The congregation grew rapidly. At Pentecost, 1856, 70 people gathered for the first communion service. The first weekly services began 20 November 1856, in the home of John Kraemer. Daniel Baer, Jacob Pletcher, and John Wittmer were elected deacons. A brick church building was erected in 1858-59 in the village of Summerfield. Daniel Hege, of West Point, Iowa, was called to be the pastor of the congregation. He brought with him more Mennonite families from Lee County, Iowa. In 1861 they drew up a constitution that was signed by 75 charter members. This and other records were lost in a parsonage fire in 1928.

Since the members had the same background as and were related to many of the people in West Point and Zion Churches in Iowa, it was natural that they too joined the General Conference of Mennonites. The third session of this conference was held in the Summerfield church building. This congregation supported the work of the General Conference, including the establishment of the Wadsworth School. In 1861 they established their own school for Bible instruction, known as "The German School." They met during the summer when the public schools were closed.

The congregation early expressed an interest in the work of missions. The first major gift for this purpose was received from Jacob and Mary Leisy. Samuel S. Haury of Summerfield, an 1871 graduate from the Wadsworth School, was the first General Conference missionary. In the spring of 1880, Samuel and his wife Susie (Hirschler) began mission work among American Indians in Oklahoma. Others from this congregation who served in the Indian mission were Daniel Hirschler and his wife, Katie Ruth Hirschler, and Barbara Baer Voth.

J. B. Baer, also of this congregation, served in a post similar to a General Conference minister, visiting and encouraging the organization of congregations and promoting missions and other conference causes. H. J. Krehbiel and H. P. Krehbiel, also members of Summerfield, served other congregations and were conference leaders.

A Sunday school was started in 1865. The Young People's Society of Christian Endeavor was organized 12 August 1890, under the leadership of C. H. A. van der Smissen. It provided leadership experience for the young people. The Mission Society, organized in 1877, strongly supported the Wadsworth School and conference mission programs. Children's Mission Society was organized in the early 1900s by Hillegonda van der Smissen.
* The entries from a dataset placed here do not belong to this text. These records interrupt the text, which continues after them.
(** [bits i] turns an equality of integers into one per bit. *)
Ltac bits i :=
  apply Z.bits_inj'; intros i ?.

(** Case analysis on the boolean comparisons of the goal and the hypotheses. *)
Ltac bcases :=
  repeat match goal with
  | |- context [?a <? ?b] => destruct (Z.ltb_spec a b)
  | |- context [?a <=? ?b] => destruct (Z.leb_spec a b)
  | |- context [?a =? ?b] => destruct (Z.eqb_spec a b)
  | H : context [?a <? ?b] |- _ => destruct (Z.ltb_spec a b)
  | H : context [?a <=? ?b] |- _ => destruct (Z.leb_spec a b)
  | H : context [?a =? ?b] |- _ => destruct (Z.eqb_spec a b)
  end.

(** ** Little-endian byte sequences *)

Fixpoint le_bytes (n : nat) (x : Z) : list Z :=
  match n with
  | O => []
  | S n' => u8 x :: le_bytes n' (Z.shiftr x 8)
  end.

Fixpoint le_value (bs : list Z) : Z :=
  match bs with
  | [] => 0
  | b :: bs' => b + 2 ^ 8 * le_value bs'
  end.

Lemma le_bytes_length n x : length (le_bytes n x) = n.
Proof. revert x; induction n; intros; simpl; auto. Qed.

Lemma le_value_bytes n x : le_value (le_bytes n x) = uw (8 * Z.of_nat n) x.
Proof.
  revert x; induction n as [|n IH]; intros x.
  - simpl. unfold uw. now rewrite Z.mod_1_r.
  - cbn [le_bytes le_value]. rewrite IH, Z.shiftr_div_pow2 by lia.
    unfold uw. replace (8 * Z.of_nat (S n)) with (8 + 8 * Z.of_nat n) by lia.
    rewrite Z.pow_add_r by lia. rewrite Z.rem_mul_r by (pose proof (pow2_pos (8 * Z.of_nat n)); lia). reflexivity.
Qed.

Lemma le_bytes_value bs : Forall (fits 8) bs -> le_bytes (length bs) (le_value bs) = bs.
Proof.
  induction 1 as [|b bs Hb _ IH]; [reflexivity|]. cbn [length le_bytes le_value].
  unfold fits in Hb. f_equal.
  - unfold uw. rewrite Z.mul_comm, Z.mod_add by lia. now apply Z.mod_small.
  - rewrite Z.shiftr_div_pow2 by lia. etransitivity; [|exact IH]. f_equal.
    rewrite Z.mul_comm, Z.div_add by lia. rewrite Z.div_small by lia. reflexivity.
Qed.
It is reported that 25 families moved from Summerfield to Kansas in the 1870s. This migration greatly affected the capacity of the congregation to expand and further its program. Many of those who moved away later became leaders in the General Conference of Mennonites. In 1910, however, the congregation was able to purchase the building of the English Methodist Church. This they dedicated on 10 December 1910. With the bricks from their first building, they constructed a bell tower addition to the new building.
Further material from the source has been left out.